I’ve slowly watched my perceptions about myself shift from loving to hateful. My problems may be high-class, but they’re all relative. When I’m in this state, instead of manifesting my hopes and dreams, everything becomes impossible, and I’m just not good enough. Nothing I do is right, and at the end of the day, I lie on my back mulling over every time I’ve fallen short in the 24 hours behind me, never seeing one good thing that’s came out of any moment.

Through putting myself down on a frequent and consistent basis, these things start to actually manifest. The universe recognizes the negative vibrations I’m constantly emitting, and it responds accordingly. I become selfish, inconsiderate, and afraid of everything and everyone, and in turn, I start digging a hole of missed opportunities and damaged relationships. Why do I do this? I know exactly what I’m doing, and I know exactly where it will take me, but I do it anyway, because that’s what I’ve done all my life. The darkness is familiar, and it welcomes me with asphyxiating arms.

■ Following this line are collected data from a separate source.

(* ===== verification/Metadata.v ===== *)
(** * metadata.go: the metadata every emitted object carries *)

From S2P Require Import Prelude GoStrings K8s ApiTypes.
Local Open Scope string_scope.
Local Open Scope list_scope.

Definition LabelManagedBy : string := "app.kubernetes.io/managed-by".
Definition LabelPackage : string := "bigbang.dev/package".
Definition LabelNetpolSource : string := "network-policies.bigbang.dev/source".
Definition LabelNetpolSourceValue : string := "bigbang-operator".
Definition FieldManager : string := "bigbang-operator".

(** [mergeMaps a b]: [b] wins; nil when both are empty. *)
Definition mergeMaps (a b : gomap string) : gomap string :=
  if (maplen a =? 0)%nat && (maplen b =? 0)%nat then None
  else Some (contents b ∪ contents a).

Definition cloneLabels (l : gomap string) : gomap string := Some (contents l).

Definition ownerOf (pkg : Package) : OwnerReference :=
  {| or_APIVersion := GroupVersion; or_Kind := "Package"; or_Name := pkg_Name pkg; or_UID := pkg_UID pkg;
     or_Controller := Some true; or_BlockOwnerDeletion := Some true |}.

(** The loop over the existing references: the first one with the owner's UID
    is replaced; without one the owner is appended. *)
Fixpoint replaceOwner (owner : OwnerReference) (refs : list OwnerReference) : list OwnerReference * bool :=
  match refs with
  | [] => ([], false)
  | r :: refs =>
      if String.eqb (or_UID r) (or_UID owner) then (owner :: refs, true)
      else let '(refs', replaced) := replaceOwner owner refs in (r :: refs', replaced)
  end.

Definition stampMetadata (pkg : Package) (obj : Object) : Object :=
  let m := o_Meta obj in
  let m := if String.eqb (om_Namespace m) "" then set_Namespace (pkg_Namespace pkg) m else m in
  let labels := contents (om_Labels m) in
  let labels := match labels !! LabelManagedBy with
                | Some _ => labels
                | None => <[LabelManagedBy := FieldManager]> labels
                end in
  let labels := <[LabelPackage := pkg_Name pkg]> labels in
  let m := set_Labels (Some labels) m in
  let owner := ownerOf pkg in
  let '(refs, replaced) := replaceOwner owner (om_OwnerReferences m) in
  let refs := if replaced then refs else refs ++ [owner] in
  set_Meta (set_OwnerReferences refs m) obj.

(** ** Lemmas *)

Lemma mergeMaps_contents a b : contents (mergeMaps a b) = contents b ∪ contents a.
Proof.
  unfold mergeMaps. destruct (Nat.eqb_spec (maplen a) 0) as [Ha%maplen_zero|]; [|done].
  destruct (Nat.eqb_spec (maplen b) 0) as [Hb%maplen_zero|]; [|done]. simpl. by rewrite Ha, Hb, map_empty_union.
Qed.

Lemma mergeMaps_lookup a b k :
  contents (mergeMaps a b) !! k = match contents b !! k with Some v => Some v | None => contents a !! k end.
Proof.
  rewrite mergeMaps_contents. destruct (contents b !! k) eqn:E.
  - by apply lookup_union_Some_l.
  - by apply lookup_union_r.
Qed.

Lemma cloneLabels_contents l : contents (cloneLabels l) = contents l.
Proof. done. Qed.

Lemma replaceOwner_elem owner refs : (replaceOwner owner refs).2 = true → owner ∈ (replaceOwner owner refs).1.
Proof.
  induction refs as [|r refs IH]; simpl; [done|].
  destruct (String.eqb _ _); [left|]. destruct (replaceOwner owner refs). simpl in *. right. auto.
Qed.

Definition stampOwner (owner : OwnerReference) (refs : list OwnerReference) : list OwnerReference :=
  let '(refs, replaced) := replaceOwner owner refs in if replaced then refs else refs ++ [owner].

Lemma stampOwner_elem owner refs : owner ∈ stampOwner owner refs.
Proof.
  unfold stampOwner. pose proof (replaceOwner_elem owner refs) as H.
  destruct (replaceOwner owner refs) as [refs' []]; simpl in H; [auto|]. set_solver.
Qed.

(** References to other objects are kept, in their order. *)
Lemma stampOwner_others owner refs :
  filter (λ r, or_UID r ≠ or_UID owner) (stampOwner owner refs) = filter (λ r, or_UID r ≠ or_UID owner) refs.
Proof.
  unfold stampOwner. induction refs as [|r refs IH]; simpl.
  - rewrite filter_cons_False; [done|naive_solver].
  - destruct (String.eqb_spec (or_UID r) (or_UID owner)) as [E|E].
    + rewrite !filter_cons_False by naive_solver. done.
    + destruct (replaceOwner owner refs) as [refs' []]; cbn [app];
        rewrite !(filter_cons_True _ r) by done; by rewrite IH.
Qed.

Lemma stampOwner_idemp owner refs : stampOwner owner (stampOwner owner refs) = stampOwner owner refs.
Proof.
  unfold stampOwner. induction refs as [|r refs IH]; simpl; [by rewrite String.eqb_refl|].
  destruct (String.eqb_spec (or_UID r) (or_UID owner)) as [E|E]; simpl; [by rewrite String.eqb_refl|].
  destruct (replaceOwner owner refs) as [refs' []]; simpl;
    (destruct (String.eqb_spec (or_UID r) (or_UID owner)); [done|]).
  - destruct (replaceOwner owner refs') as [refs'' []]; [by rewrite IH|].
    simpl. by rewrite IH.
  - destruct (replaceOwner owner (refs' ++ [owner])) as [refs'' []]; [by rewrite IH|].
    simpl. by rewrite IH.
Qed.

Lemma stampMetadata_refs pkg obj :
  o_OwnerReferences (stampMetadata pkg obj) = stampOwner (ownerOf pkg) (o_OwnerReferences obj).
Proof.
  unfold stampMetadata, stampOwner, o_OwnerReferences.
  destruct (String.eqb _ ""); simpl; destruct (replaceOwner _ _) as [? []]; done.
Qed.

Lemma stampMetadata_labels pkg obj :
  o_Labels (stampMetadata pkg obj) =
  Some (<[LabelPackage := pkg_Name pkg]>
    (match contents (o_Labels obj) !! LabelManagedBy with
     | Some _ => contents (o_Labels obj)
     | None => <[LabelManagedBy := FieldManager]> (contents (o_Labels obj))
     end)).
Proof.
  unfold stampMetadata, o_Labels.
  destruct (String.eqb _ ""); simpl; destruct (replaceOwner _ _) as [? []]; done.
Qed.

Lemma stampMetadata_namespace pkg obj :
  o_Namespace (stampMetadata pkg obj) = if String.eqb (o_Namespace obj) "" then pkg_Namespace pkg else o_Namespace obj.
Proof.
  unfold stampMetadata, o_Namespace.
  destruct (String.eqb _ ""); simpl; destruct (replaceOwner _ _) as [? []]; done.
Qed.

Lemma stampMetadata_frame pkg obj :
  o_Name (stampMetadata pkg obj) = o_Name obj ∧ o_Annotations (stampMetadata pkg obj) = o_Annotations obj ∧
  o_Body (stampMetadata pkg obj) = o_Body obj ∧ o_GVK (stampMetadata pkg obj) = o_GVK obj.
Proof.
  unfold stampMetadata, o_Name, o_Annotations.
  destruct (String.eqb _ ""); simpl; destruct (replaceOwner _ _) as [? []]; done.
Qed.

Lemma LabelPackage_not_managed : LabelPackage ≠ LabelManagedBy.
Proof. done. Qed.

Lemma stampMetadata_label_lookup pkg obj k :
  contents (o_Labels (stampMetadata pkg obj)) !! k =
  if decide (k = LabelPackage) then Some (pkg_Name pkg)
  else match contents (o_Labels obj) !! k with
       | Some v => Some v
       | None => if decide (k = LabelManagedBy) then Some FieldManager else None
       end.
Proof.
  rewrite stampMetadata_labels. simpl. destruct (decide (k = LabelPackage)) as [->|Hk].
  - apply lookup_insert_eq.
  - rewrite lookup_insert_ne by done. destruct (decide (k = LabelManagedBy)) as [->|Hm].
    + destruct (contents (o_Labels obj) !! LabelManagedBy) eqn:E; [done|]. apply lookup_insert_eq.
    + destruct (contents (o_Labels obj) !! LabelManagedBy); [by destruct (_ !! k)|].
      rewrite lookup_insert_ne by done. by destruct (_ !! k).
Qed.

(** ** The stamp every emitted object carries *)

Record stamped (pkg : Package) (o : Object) : Prop := {
  st_package : contents (o_Labels o) !! LabelPackage = Some (pkg_Name pkg);
  st_managed : is_Some (contents (o_Labels o) !! LabelManagedBy);
  st_owner : ownerOf pkg ∈ o_OwnerReferences o
}.

Lemma stampMetadata_stamped pkg obj : stamped pkg (stampMetadata pkg obj).
Proof.
  split.
  - rewrite stampMetadata_label_lookup. by destruct (decide _).
  - rewrite stampMetadata_label_lookup. destruct (decide (LabelManagedBy = LabelPackage)); [by eexists|].
    destruct (_ !! _); [by eexists|]. destruct (decide (LabelManagedBy = LabelManagedBy)); [by eexists|done].
  - rewrite stampMetadata_refs. apply stampOwner_elem.
Qed.
#[export] Hint Resolve stampMetadata_stamped : go.

(** What the generators hand over: the namespace is left to [stampMetadata]. *)
Definition unplaced (o : Object) : Prop := o_Namespace o = "".

(** A generator that stamps what it emits with the package's namespace. *)
Definition emits_for (pkg : Package) (o : Object) : Prop := stamped pkg o ∧ o_Namespace o = pkg_Namespace pkg.

Lemma stampMetadata_emits pkg obj : o_Namespace obj = "" → emits_for pkg (stampMetadata pkg obj).
Proof. intros E. split; [apply stampMetadata_stamped|]. rewrite stampMetadata_namespace, E. done. Qed.
#[export] Hint Resolve stampMetadata_emits : go.

(** C37: [stampMetadata] puts on an object exactly this: the package's namespace
    when it had none, the package label (over any user value), the managed-by
    label unless the user set one, every other user label as it was, the package
    as controller owner next to the references to other objects, which are kept
    in order; the spec, name, annotations and kind are untouched; and stamping
    twice is stamping once. *)
Theorem stampMetadata_correct pkg obj :
  let o := stampMetadata pkg obj in
  o_Namespace o = (if String.eqb (o_Namespace obj) "" then pkg_Namespace pkg else o_Namespace obj) ∧
  contents (o_Labels o) !! LabelPackage = Some (pkg_Name pkg) ∧
  contents (o_Labels o) !! LabelManagedBy =
    Some (default FieldManager (contents (o_Labels obj) !! LabelManagedBy)) ∧
  (∀ k, k ≠ LabelPackage → k ≠ LabelManagedBy →
     contents (o_Labels o) !! k = contents (o_Labels obj) !! k) ∧
  ownerOf pkg ∈ o_OwnerReferences o ∧
  filter (λ r, or_UID r ≠ pkg_UID pkg) (o_OwnerReferences o) =
    filter (λ r, or_UID r ≠ pkg_UID pkg) (o_OwnerReferences obj) ∧
  (o_Name o, o_Annotations o, o_Body o, o_GVK o) = (o_Name obj, o_Annotations obj, o_Body obj, o_GVK obj) ∧
  (o_OwnerReferences (stampMetadata pkg o) = o_OwnerReferences o ∧
   ∀ k, contents (o_Labels (stampMetadata pkg o)) !! k = contents (o_Labels o) !! k).
Proof.
  cbv zeta. destruct (stampMetadata_frame pkg obj) as (-> & -> & -> & ->).
  split_and!; [apply stampMetadata_namespace| | | | | |done| |].
  - by rewrite stampMetadata_label_lookup.
  - rewrite stampMetadata_label_lookup. destruct (decide _); [done|].
    destruct (contents (o_Labels obj) !! LabelManagedBy); [done|]. by destruct (decide _).
  - intros k Hp Hm. rewrite stampMetadata_label_lookup. destruct (decide _); [done|].
    destruct (contents (o_Labels obj) !! k); [done|]. by destruct (decide _).
  - rewrite stampMetadata_refs. apply stampOwner_elem.
  - rewrite stampMetadata_refs. apply (stampOwner_others (ownerOf pkg)).
  - by rewrite !stampMetadata_refs, stampOwner_idemp.
  - intros k. rewrite !stampMetadata_label_lookup. destruct (decide (k = LabelPackage)); [done|].
    destruct (contents (o_Labels obj) !! k); [done|]. by destruct (decide (k = LabelManagedBy)).
Qed.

There is one thing that remains constant throughout these grim and tumultuous times: my knowledge that the universe is much bigger and more complicated than I make it seem. Contrary to what my humanity wants me to believe, not everything is about me.

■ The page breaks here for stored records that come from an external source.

(** ** What a port list allows

    The documented meaning of the ports of a NetworkPolicy rule: none allow every
    port; otherwise the protocol must match and the port equal [port], or lie
    between [port] and [endPort]. *)
Definition port_allows (e : NetworkPolicyPort) (proto : string) (p : Z) : Prop :=
  default "TCP" (npp_Protocol e) = proto ∧
  match npp_Port e with
  | None => True
  | Some q => ios_Type q = IntType ∧
              match npp_EndPort e with None => p = IntVal q | Some b => IntVal q ≤ p ≤ b end%Z
  end.
Definition ports_allow (l : list NetworkPolicyPort) (proto : string) (p : Z) : Prop :=
  l = [] ∨ ∃ e, e ∈ l ∧ port_allows e proto p.

(** What a key's port specification says. *)
Definition spec_allows (protocol : string) (ports : list Z) (range : bool) (proto : string) (p : Z) : Prop :=
  ports = [] ∨
  (proto = protocol ∧
   match range, ports with
   | true, [a; b] => a ≤ p ≤ b
   | _, _ => p ∈ ports
   end%Z).

Section PortMeaning.
Context `{Ext}.

(** The ports of a generated rule mean what the key says: no ports allow
    all, a range allows exactly the ports between its ends, a list exactly its
    members, over the key's protocol only; for ports that fit the API's 32-bit
    integers. *)
Lemma buildNetpolPorts_allow `{!IntStrLaws} protocol ports range proto p
    (Hsound : ports_sound protocol ports range) (Hsmall : Forall (λ q, q < 2147483648)%Z ports) :
  ports_allow (buildNetpolPorts protocol ports range) proto p ↔ spec_allows protocol ports range proto p.
Proof.
  destruct Hsound as (Hproto & Hp & Hr). unfold buildNetpolPorts, ports_allow, spec_allows.
  assert ((if String.eqb (ToUpper protocol) "UDP" then ProtocolUDP else ProtocolTCP) = protocol) as ->
    by by destruct Hproto as [-> | ->].
  assert (∀ q, q ∈ ports → FromInt q = {| ios_Type := IntType; IntVal := q; StrVal := "" |}) as Hfrom.
  { rewrite Forall_forall in Hp, Hsmall. intros q Hq. apply FromInt_value.
    specialize (Hp q Hq). specialize (Hsmall q Hq). unfold in_int64_nonneg in Hp. lia. }
  destruct ports as [|a ports]; [simpl; naive_solver|]. cbn [length Nat.eqb].
  assert (∀ l : list Z, (∀ q, q ∈ l → FromInt q = {| ios_Type := IntType; IntVal := q; StrVal := "" |}) →
    (∃ e, e ∈ (λ q, {| npp_Protocol := Some protocol; npp_Port := Some (FromInt q); npp_EndPort := None |}) <$> l ∧
      port_allows e proto p) ↔ proto = protocol ∧ p ∈ l) as Hlist.
  { intros l Hl. split.
    - intros (e & (q & -> & Hq)%list_elem_of_fmap & Hpr & Hport). simpl in *. rewrite (Hl q Hq) in Hport.
      simpl in Hport. destruct Hport as [_ ->]. done.
    - intros [-> Hq]. eexists. split; [by apply list_elem_of_fmap_2|]. split; [done|]. simpl. by rewrite (Hl p Hq). }
  destruct range.
  - destruct ports as [|b [|]]; [by specialize (Hr eq_refl)| |by specialize (Hr eq_refl)].
    rewrite int32_wrap_id.
    2: { rewrite Forall_forall in Hp, Hsmall. specialize (Hp b ltac:(set_solver)). specialize (Hsmall b ltac:(set_solver)).
         unfold in_int64_nonneg in Hp. lia. }
    split.
    + intros [?|(e & ->%list_elem_of_singleton & Hpr & Hport)]; [done|]. right. simpl in *.
      rewrite (Hfrom a) in Hport by set_solver. by destruct Hport.
    + intros [?|[-> Hab]]; [done|]. right. eexists. split; [by left|]. split; [done|]. simpl.
      by rewrite (Hfrom a) by set_solver.
  - rewrite <-(Hlist (a :: ports) Hfrom). split; intros [?|?]; (done || by right).
Qed.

If I remain humble and continue to nurture my spiritual condition, the darkness will pass right over my head like a thunder storm in late July. As long as I do the things I need to be doing and diligently work toward a solution, light will once again infiltrate my life. I will undoubtedly emerge stronger and wiser for having endured such suffering. Knowing this fact now has been the difference between life and death.

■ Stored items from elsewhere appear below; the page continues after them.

(** The ingress policies admit what the destinations name. *)
Lemma expandShorthandIngress_flows ingress out pod q proto p
    (Hingress : NP_Ingress spec = Some ingress) (Hout : expandShorthandIngress pkg spec env = Ok out)
    (Hfit : ingress_fits ingress) :
  (∃ o, o ∈ out ∧ allows_ingress ns o pod q proto p) ↔ shorthand_ingress_wanted ingress pod q proto p.
Proof.
  unfold shorthand_ingress_wanted. unfold expandShorthandIngress in Hout. rewrite Hingress in Hout. split.
  - intros (o & (lk & raw & ys & Hraw & Hys & Ho)%(for_sorted_elem _ _ _ _ Hout) & Ha). bind_inv.
    + eexists lk, raw, _, _, _. do 4 (split; [done|]).
      by eapply ingress_destination_flows; [eapply parseIngressLocalKey_sound|eapply Hfit; [eexists|]| |exists o].
    + by apply elem_of_nil in Ho.
  - intros (lk & raw & local & from & pl & Hraw & Hdec & Hfrom & Hpl & Hw).
    destruct (for_sorted_body _ _ _ _ _ Hout Hraw) as [ys Hys]. pose proof Hys as Hsource.
    cbv beta in Hsource. rewrite Hdec in Hsource. simpl in Hsource. rewrite Hfrom, Hpl in Hsource. simpl in Hsource.
    destruct (proj2 (ingress_destination_flows pkg spec env pod q proto p lk pl local from
      (parseIngressLocalKey_sound _ _ Hpl) (Hfit lk pl (mk_is_Some _ _ Hraw) Hpl) ys Hsource) Hw) as (o & Ho & Ha).
    exists o. split; [|done]. apply (for_sorted_elem _ _ _ _ Hout). by exists lk, raw, ys.
Qed.

(** C8: The egress shorthand means what it says. When the expansion succeeds, its
    policies restrict egress only, and together they admit exactly the
    connections the spec asks for: a pod may reach an endpoint on a port if and
    only if some source key names the pod and an enabled entry of that source (a
    pod key, a definition, a CIDR with its exclusions or a literal rule) names
    the endpoint and the port. Nothing more is opened and no entry is lost, for
    keys whose ports fit the API's 32-bit integers. *)
Theorem expandShorthandEgress_refines egress out
    (Hegress : NP_Egress spec = Some egress) (Hout : expandShorthandEgress pkg spec env = Ok out)
    (Hfit : egress_fits egress) :
  Forall egress_policy out ∧
  ∀ pod q proto p,
    (∃ o, o ∈ out ∧ allows_egress ns o pod q proto p) ↔ shorthand_egress_wanted egress pod q proto p.
Proof. split; [by eapply expandShorthandEgress_policies|]. intros. by apply expandShorthandEgress_flows. Qed.

(** C7: The ingress shorthand means what it says. When the expansion succeeds,
    its policies restrict ingress only, and together they admit exactly the
    connections the spec asks for: an endpoint may reach a pod on a port if and
    only if some destination key names the pod, an enabled entry of that
    destination (a pod key, a definition, a CIDR or a literal rule) names the
    endpoint, and the port is one of the destination key, of the definition
    where the key has none, or of the literal rule. *)
Theorem expandShorthandIngress_refines ingress out
    (Hingress : NP_Ingress spec = Some ingress) (Hout : expandShorthandIngress pkg spec env = Ok out)
    (Hfit : ingress_fits ingress) :
  Forall ingress_policy out ∧
  ∀ pod q proto p,
    (∃ o, o ∈ out ∧ allows_ingress ns o pod q proto p) ↔ shorthand_ingress_wanted ingress pod q proto p.
Proof. split; [by eapply expandShorthandIngress_policies|]. intros. by apply expandShorthandIngress_flows. Qed.
End Refinement.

Those people who recognize I’m full of fear, doubt and self-loathing, yet still have enough compassion to accept me exactly the way I am with a gentle hand and a heart full of love, are the gift that has transformed my life. They have the ability to see things within me that are impossible for me to recognize while I’m engulfed by such negativity. They tell me that I’m beautiful, and that I’m really not so bad. After hearing these things for a while, I start believing them again, and slowly, the dark veil over my eyes begins to dissipate, and I am grateful.

I don’t want to say that I depend on my relationships to save me, but to some extent, I do. Making the choice to form relationships that feed my soul and walking away from those who feed off of my soul has given me more strength than I’d ever thought possible. The strength that they so graciously transmit is the foundation that I use to build myself back up again, and without them I’d be a crumbling, dilapidated pile of fear, anger, hate and hopelessness.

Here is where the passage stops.